IMLA, which represents 43 UK mortgage lenders, and AMI, the trade body representing the views and interests of mortgage intermediaries, said the market was congested due to the pressure caused by the significant surge in purchase transactions from July onwards.

Those buying properties for less than £500,000 will pay no stamp duty if they complete in time. If they miss the date, however, they will be liable to pay the tax on the value of the property above £125,000 (the threshold for first-time buyers is £300,000).

Melanie Spencer MCI Club

DPR Group joins IMLA as associate member

The market has processed record levels of new applications from buyers whilst managing the varied and continuing impacts of COVID-19 on their businesses. Once mortgage offers are issued and borrowers move on to try to achieve exchange and eventually completion, the pressure moves on to conveyancers, who are also facing record volumes of business.
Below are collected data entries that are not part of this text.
(** C5.  Creating a character with a name that is not empty always
    succeeds and puts [{name, class: "", items: []}] under the user's key,
    whatever was there, leaving the other keys alone; the registry keeps one
    record for the user, and a second creation by the same user again leaves
    exactly one, with the class and the items reset. *)
Theorem create_replaces (m : message) (w : world) (name : string) :
  author m <> client_user w ->
  startswith "!createchar" (strip (content m)) = true ->
  strip (slice_from (String.length "!createchar") (strip (content m))) = name ->
  name <> "" ->
  let fresh := mkCharacter (Some name) (Some "") (Some []) in
  let w1 := exec (on_message m) w in
  outcome (on_message m) w = Ok tt
  /\ replies (on_message m) w = [reply_created name]
  /\ dict_get (user_id_of m) (characters w1) = Some fresh
  /\ (forall k, k <> user_id_of m ->
                dict_get k (characters w1) = dict_get k (characters w))
  /\ (NoDup (dict_keys (characters w)) ->
      NoDup (dict_keys (characters w1))
      /\ dict_records (user_id_of m) (characters w1) = [fresh])
  /\ (forall (m2 : message) (name2 : string),
        author m2 = author m ->
        startswith "!createchar" (strip (content m2)) = true ->
        strip (slice_from (String.length "!createchar") (strip (content m2)))
        = name2 ->
        name2 <> "" ->
        let fresh2 := mkCharacter (Some name2) (Some "") (Some []) in
        let w2 := exec (on_message m2) w1 in
        outcome (on_message m2) w1 = Ok tt
        /\ dict_get (user_id_of m) (characters w2) = Some fresh2
        /\ (NoDup (dict_keys (characters w)) ->
            dict_records (user_id_of m) (characters w2) = [fresh2])).
Proof.
  intros Hau Hp Hname Hne fresh w1.
  destruct (createchar_step m w name Hau Hp Hname Hne)
    as [Hout [Hchars [Hsent Hcu]]].
  fold w1 in Hchars, Hsent, Hcu.
  split; [exact Hout|].
  split; [unfold replies; fold w1; rewrite Hsent; apply skipn_sent|].
  split; [rewrite Hchars; apply dict_get_set_same|].
  split; [intros k Hk; rewrite Hchars; now apply dict_get_set_other|].
  split; [intros Hnd; rewrite Hchars; now apply dict_set_nodup|].
  intros m2 name2 Hsame Hp2 Hname2 Hne2 fresh2 w2.
  assert (author m2 <> client_user w1) as Hau2 by (rewrite Hcu; congruence).
  destruct (createchar_step m2 w1 name2 Hau2 Hp2 Hname2 Hne2)
    as [Hout2 [Hchars2 _]].
  fold w2 in Hchars2.
  assert (user_id_of m2 = user_id_of m) as Huid
      by (unfold user_id_of; now rewrite Hsame).
  rewrite Huid in Hchars2.
  split; [exact Hout2|].
  split; [rewrite Hchars2; apply dict_get_set_same|].
  intros Hnd. rewrite Hchars2. apply dict_set_nodup.
  rewrite Hchars. now apply dict_set_nodup.
Qed.

Lemma create_replaces_witness :
  dict_get "12" (characters party_world)
  = Some (mkCharacter (Some "B") (Some "Wizard") (Some ["Staff"]))
  /\ dict_get "12"
       (characters (exec (on_message (msg 12 "!createchar Bram")) party_world))
     = Some (mkCharacter (Some "Bram") (Some "") (Some []))
  /\ dict_records "12"
       (characters (exec (on_message (msg 12 "!createchar Bram")) party_world))
     = [mkCharacter (Some "Bram") (Some "") (Some [])]
  /\ dict_records "12"
       (characters
          (exec (on_message (msg 12 " !createchar  Zel "))
                (exec (on_message (msg 12 "!createchar Bram")) party_world)))
     = [mkCharacter (Some "Zel") (Some "") (Some [])].
Proof.
  assert (author (msg 12 "!createchar Bram") <> client_user party_world)
    as Hau by (simpl; lia).
  assert (NoDup (dict_keys (characters party_world))) as Hnd.
  { repeat constructor; simpl; intuition discriminate. }
  destruct (create_replaces (msg 12 "!createchar Bram") party_world "Bram"
              Hau eq_refl eq_refl ltac:(discriminate))
    as [_ [_ [Hget [_ [Hone Htwice]]]]].
  split; [reflexivity|]. split; [exact Hget|].
  split; [now apply Hone|].
  destruct (Htwice (msg 12 " !createchar  Zel ") "Zel" eq_refl eq_refl eq_refl
              ltac:(discriminate)) as [_ [_ Hrec]].
  now apply Hrec.
Defined.
Lemma in_fold_add_keys k records seen :
  In k seen \/ existsb (has_key k) records = true ->
  In k (fold_left add_keys records seen).
Proof.
  revert seen. induction records as [|d records IH]; intros seen; simpl.
  - intros [H|H]; [exact H | discriminate].
  - intros H. apply IH. destruct H as [H|H].
    + left. apply in_add_keys. now left.
    + apply orb_prop in H. destruct H as [H|H]; [|now right].
      left. apply in_add_keys. now right.
Qed.

Lemma lookup_combine_map (f : string -> value) c cols :
  In c cols -> lookup c (combine cols (map f cols)) = Some (f c).
Proof.
  induction cols as [|c' cols IH]; simpl; [contradiction|].
  intros H. destruct (String.eqb_spec c c') as [->|Hne]; [reflexivity|].
  destruct H as [H|H]; [congruence | now apply IH].
Qed.

Section CollectorProperties.

Variable get_final_four_teams : Z -> result (list record).

Lemma seasons_fold (teams_of : Z -> list record) years acc :
  Forall (fun year => get_final_four_teams year = Ok (teams_of year)) years ->
  fold_result
    (fun all_teams year =>
       teams <- get_final_four_teams year ;;
       Ok (all_teams ++ teams)%list)
    years acc
  = Ok (acc ++ flat_map teams_of years)%list.
Proof.
  intros H. revert acc. induction H as [|year years Hy _ IH]; intros acc.
  - simpl. now rewrite app_nil_r.
  - simpl. rewrite Hy. simpl. rewrite IH. now rewrite <- app_assoc.
Qed.

Lemma seasons_visited (P : Z -> Prop) :
  (forall year, 2010 <= year < 2025 -> P year) ->
  Forall P (range (2025 - 15) 2025).
Proof. intros H. repeat constructor; apply H; lia. Qed.

(** X4.  Nothing scraped, no table.  When no season yields a team (every
    request failed, say), the table has no column at all and selecting year
    and team raises [KeyError]. *)
Theorem get_recent_final_four_teams_raises_without_teams :
  (forall year, 2010 <= year < 2025 -> get_final_four_teams year = Ok []) ->
  get_recent_final_four_teams get_final_four_teams = Raise KeyError.
Proof.
  intros H. unfold get_recent_final_four_teams.
  rewrite (seasons_fold (fun _ => []) _ [] (seasons_visited _ H)).
  reflexivity.
Qed.

(** X5.  The table of the collector.  When the seasons 2010 to 2024 yield
    their teams and the keys year and team occur among them, the result has
    one row per team, season after season; its columns are year and team
    followed by the other keys in the order in which the teams first show
    them; each cell is the team's own value for the column, or NaN. *)
Theorem get_recent_final_four_teams_table :
  forall teams_of : Z -> list record,
    (forall year, 2010 <= year < 2025 ->
                  get_final_four_teams year = Ok (teams_of year)) ->
    let all_teams := flat_map teams_of (range 2010 2025) in
    let cols := year_team_first (union_keys all_teams) in
    existsb (has_key "year") all_teams = true ->
    existsb (has_key "team") all_teams = true ->
    get_recent_final_four_teams get_final_four_teams
    = Ok {| columns := cols;
            rows := map (fun d => map (record_cell d) cols) all_teams |}.
Proof.
  intros teams_of H all_teams cols Hyear Hteam.
  unfold get_recent_final_four_teams.
  rewrite (seasons_fold teams_of _ [] (seasons_visited _ H)).
  cbn [bind app].
  change (select (from_records all_teams) cols
          = Ok {| columns := cols;
                  rows := map (fun d => map (record_cell d) cols) all_teams |}).
  assert (Hcols : forall c, In c cols -> In c (union_keys all_teams)).
  { intros c [<-|[<-|Hc]].
    - apply in_fold_add_keys. now right.
    - apply in_fold_add_keys. now right.
    - apply filter_In in Hc. tauto. }
  unfold select.
  assert (Hall : forallb (has_column (from_records all_teams)) cols = true).
  { apply forallb_forall. intros c Hc. apply existsb_eqb_In. now apply Hcols. }
  rewrite Hall. f_equal. f_equal. cbn [rows from_records columns].
  rewrite map_map. apply map_ext. intros d.
  apply map_ext_in. intros c Hc. unfold cell, row_series.
  now rewrite (lookup_combine_map (record_cell d) c _ (Hcols c Hc)).
Qed.

End CollectorProperties.

(** ** More on the roster predicates *)

Section MoreRosterProperties.

Variable literal_eval : string -> result value.

(** *** Experienced Core *)

Lemma count_if_class codes l :
  forallb is_dict l = true ->
  count_if (fun player => c <- get player "class" (VStr "") ;;
                          Ok (in_strs c codes)) l
  = Ok (count_true (has_class codes) l).
Proof.
  induction l as [|p l IH]; intros H; [reflexivity|].
  simpl in H. apply andb_prop in H. destruct H as [Hp Hl].
  destruct p; try discriminate.
  rewrite count_true_cons. cbn [count_if]. rewrite (IH Hl).
  unfold has_class. cbn [get bind].
  destruct (in_strs _ codes); f_equal; lia.
Qed.

(** X6.  Experienced Core on records.  On a roster whose first 5 entries are
    dictionaries, the answer is whether the entries of class JR or SR
    outnumber those of class FR or SO among the first 5; any other class,
    and a missing one, counts on neither side. *)
Theorem has_experienced_core_compares_classes :
  forall (row : Series) (l : list value),
    parsed_roster literal_eval row = Ok (VList l) ->
    (5 <= List.length l)%nat ->
    forallb is_dict (firstn 5 l) = true ->
    has_experienced_core literal_eval row
    = Ok (count_true (has_class ["JR"; "SR"]) (firstn 5 l)
          >? count_true (has_class ["FR"; "SO"]) (firstn 5 l)).
Proof.
  intros row l Hp Hlen Hd. unfold has_experienced_core.
  rewrite (top_5_of_list _ _ _ Hp), (not_short _ Hlen). cbn [bind].
  rewrite !(count_if_class _ _ Hd). reflexivity.
Qed.

(** *** Multiple Top Recruits *)

Lemma str_length_app (a b : string) :
  String.length (a ++ b) = (String.length a + String.length b)%nat.
Proof. induction a as [|c a IH]; simpl; congruence. Qed.

Lemma match_digits_some t figure :
  match_digits t = Some figure ->
  all_digits figure = true /\ figure <> ""
  /\ str_len figure <= str_len t.
Proof.
  unfold match_digits. destruct (span_digits_spec t) as (H1 & _ & H3).
  destruct (span_digits t) as [d rest]. simpl in *.
  destruct d as [|c d]; [discriminate|]. intros [= <-].
  split; [exact H1|]. split; [discriminate|].
  apply (f_equal String.length) in H3. rewrite str_length_app in H3.
  unfold str_len. simpl String.length in *. lia.
Qed.

Lemma count_recruit_text acc p :
  has_short_text "rsci_rank" p = true ->
  count_recruit acc p = Ok (if is_top_100_recruit p then acc + 1 else acc).
Proof.
  unfold has_short_text, is_top_100_recruit, count_recruit, field_text.
  destruct (get p "rsci_rank" (VStr "")) as [[| | | |t| | |]|];
    try discriminate.
  intros Hlen. apply Z.leb_le in Hlen. cbn [bind re_match].
  destruct (match_digits t) as [figure|] eqn:E; [|reflexivity].
  destruct (match_digits_some _ _ E) as (Hd & Hne & Hfig).
  rewrite (int_of_digits figure Hd Hne ltac:(lia)). reflexivity.
Qed.

Lemma for_each_count_recruit l acc :
  forallb (has_short_text "rsci_rank") l = true ->
  for_each count_recruit l acc = Ok (acc + count_true is_top_100_recruit l).
Proof.
  revert acc. induction l as [|p l IH]; intros acc H.
  - simpl. f_equal. unfold count_true. simpl. lia.
  - simpl in H. apply andb_prop in H. destruct H as [Hp Hl].
    simpl. rewrite (count_recruit_text _ _ Hp). simpl. rewrite (IH _ Hl).
    rewrite count_true_cons. f_equal. destruct (is_top_100_recruit p); lia.
Qed.

(** X7.  Multiple Top Recruits on records.  On a roster whose first 5 entries
    are dictionaries with a recruit-ranking text (of at most 4300
    characters, the most [int()] reads), the answer is whether at least 2 of
    the first 5 rankings start with a number of at most 100; a ranking that
    does not start with a digit counts for nothing. *)
Theorem has_top_recruits_counts_leading_numbers :
  forall (row : Series) (l : list value),
    parsed_roster literal_eval row = Ok (VList l) ->
    (5 <= List.length l)%nat ->
    forallb (has_short_text "rsci_rank") (firstn 5 l) = true ->
    has_top_recruits literal_eval row
    = Ok (2 <=? count_true is_top_100_recruit (firstn 5 l)).
Proof.
  intros row l Hp Hlen Ht. unfold has_top_recruits.
  rewrite (top_5_of_list _ _ _ Hp), (not_short _ Hlen). cbn [bind].
  rewrite (for_each_count_recruit _ _ Ht). cbn [bind try_except].
  now rewrite Z.geb_leb.
Qed.

(** *** What Experienced Core and Has Size do with entries of any kind *)








(** X10.  A roster that is missing, unreadable or empty.  When the row has no
    roster field, when the roster text fails to parse with a syntax or value
    error, or when the parsed roster is empty (or otherwise false in a
    test), each of the four roster predicates answers false. *)
Theorem roster_predicates_false_without_roster :
  forall pred, In pred (roster_predicates literal_eval) ->
  forall row : Series,
    (lookup "roster" row = None -> pred row = Ok false)
    /\ (forall s e, lookup "roster" row = Some (VStr s) ->
                    literal_eval s = Raise e ->
                    e = ValueError \/ e = SyntaxError ->
                    pred row = Ok false)
    /\ (forall roster, parsed_roster literal_eval row = Ok roster ->
                       truthy roster = false ->
                       pred row = Ok false).
Proof.
  intros pred Hin row.
  destruct (in_roster_predicates _ _ Hin) as [body ->].
  assert (Hfalsy : forall roster,
             parsed_roster literal_eval row = Ok roster ->
             truthy roster = false ->
             roster_check literal_eval body row = Ok false).
  { intros roster Hp Ht. unfold roster_check.
    rewrite (top_5_of_parsed _ _ _ Hp), Ht. reflexivity. }
  split; [|split; [|exact Hfalsy]].
  - intros H. unfold roster_check, top_5_of, getitem. rewrite H. reflexivity.
  - intros s e Hl He Hcase. apply (Hfalsy (VList [])); [|reflexivity].
    unfold parsed_roster, getitem, parse_roster. rewrite Hl. cbn [bind].
    rewrite He. destruct Hcase as [-> | ->]; reflexivity.
Qed.

End MoreRosterProperties.

(** ** More on the rank predicates *)

Lemma rank_check_int field test row n :
  lookup field row = Some (VInt n) -> rank_check field test row = Ok (test n).
Proof. unfold rank_check, getitem. now intros ->. Qed.

Lemma rank_check_nan field test row :
  lookup field row = Some nan -> rank_check field test row = Ok false.
Proof. unfold rank_check, getitem. now intros ->. Qed.

(** X11.  Number cells and text cells agree.  A table read back from a file
    holds a rank as a number or as a text, depending on the rest of its
    column: each of the eight rank predicates gives the same answer for the
    integer and for its decimal text, and an empty cell (NaN) gives
    false. *)
Theorem rank_predicates_read_numbers_like_texts :
  forall field pred,
    In (field, pred) (("TOV Rank", protects_basketball) :: top_50_predicates) ->
    (forall (row_text row_number : Series) (d : string),
        all_digits d = true -> d <> "" ->
        str_len d <= int_max_str_digits ->
        lookup field row_text = Some (VStr d) ->
        lookup field row_number = Some (VInt (digits_value d 0)) ->
        pred row_text = pred row_number)
    /\ (forall row : Series,
          lookup field row = Some nan -> pred row = Ok false).
Proof.
  intros field pred Hin.
  assert (E : exists test, pred = rank_check field test).
  { destruct Hin as [[= <- <-]|Hin]; [eexists; reflexivity|].
    rewrite (in_top_50 _ _ Hin). eauto. }
  destruct E as [test ->]. split.
  - intros row_text row_number d Hd Hne Hlen Ht Hn.
    rewrite (rank_check_str _ _ _ _ Ht), (rank_check_int _ _ _ _ Hn).
    now rewrite (int_of_digits d Hd Hne Hlen).
  - intros row. apply rank_check_nan.
Qed.

(** ** The table of the driver *)

Lemma apply_rows_ok stats_df func answers :
  apply_rows stats_df func = Ok answers ->
  answers = map (fun r => raw_answer (func (row_series (columns stats_df) r)))
                (rows stats_df)
  /\ Forall (fun r => exists b, func (row_series (columns stats_df) r) = Ok b)
            (rows stats_df).
Proof.
  unfold apply_rows. revert answers.
  induction (rows stats_df) as [|r l IH]; intros answers; simpl.
  - intros [= <-]. split; [reflexivity | constructor].
  - destruct (func (row_series (columns stats_df) r)) as [b|e] eqn:Eb; simpl;
      [|discriminate].
    destruct (map_result _ l) as [ys|e]; simpl; [|discriminate].
    intros [= <-]. destruct (IH ys eq_refl) as [-> HF].
    split; [try rewrite Eb; reflexivity | constructor; eauto].
Qed.

Lemma zip_with_map {A B C D : Type} (f : B -> C -> D) (g : A -> B)
    (h : A -> C) (l : list A) :
  zip_with f (map g l) (map h l) = map (fun x => f (g x) (h x)) l.
Proof. induction l as [|x l IH]; simpl; congruence. Qed.

Lemma has_column_false adf name :
  ~ In name (columns adf) -> has_column adf name = false.
Proof.
  intros H. unfold has_column.
  destruct (existsb (String.eqb name) (columns adf)) eqn:E; [|reflexivity].
  apply existsb_eqb_In in E. contradiction.
Qed.

Lemma has_column_true adf name :
  In name (columns adf) -> has_column adf name = true.
Proof. intros H. now apply existsb_eqb_In. Qed.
IMLA and AMI have raised their concerns that a large number of borrowers may not be able to meet the March deadline, through no fault of their own, with the Treasury. Both are concerned that the tax exemption cut-off with no taper could see a widespread collapse in property chains if buyers who planned to take advantage of the stamp duty holiday have not completed before 1 April 2021 and are forced to withdraw.

Kate Davies, executive director, IMLA , said: “Unprecedented demand continues to put immense pressure on lenders, intermediaries and conveyancers, who are all working exceptionally hard to battle through the capacity challenges they face. In addition to the myriad operational challenges posed by the pandemic, the incentive to beat the stamp duty holiday deadline is increasing volumes of business.

“We are concerned, as we approach the stamp duty holiday deadline, that borrowers need to be realistic about what will happen if they miss the 31 March cut-off date. Those who do miss it will need to be aware of how much stamp duty they may be liable to pay – and have a plan for finding that cash.

“If they can’t – there is a risk that their sale may fall through – taking with it a number of other transactions if there is a chain. Lenders, intermediaries and conveyancers will be as upfront as possible with borrowers and manage their expectations, but it is also vital that borrowers plan ahead and ensure they have the necessary funds in place.

“We are asking all our members to work to increase post-offer operational support, and our broker and conveyancer partners to assess their new business pipelines. This will ensure as many complete before any deadline.

“We want to avoid borrowers losing out – through no fault of their own – and have called for some flexibility to the deadline which would ease the immediate pressure on lenders and conveyancers, and treat borrowers whose cases are already in the pipeline more fairly. One way of doing this would be to taper the withdrawal of the tax exemption rather than apply a hard stop on 31 March. “

Robert Sinclair, chief executive of AMI, added: “As the main contact point for the consumer at the sharp end of this, brokers will work hard to keep the consumer informed and warn them of the potential risks they face. We are calling on lenders to ensure that their conveyancer partners have capacity to deal with the pipeline in front of them.

“I would like all lenders, brokers and conveyancers to assess their pipelines and operational capacity between now and the end of March and give a realistic assessment to their customers of the likely outcomes.

“By working together now we can minimise disappointment. However, I firmly believe with what is already in the legal process, government needs to stand ready to extend the deadline to avoid there being thousands of frustrated and disappointed taxpayers.”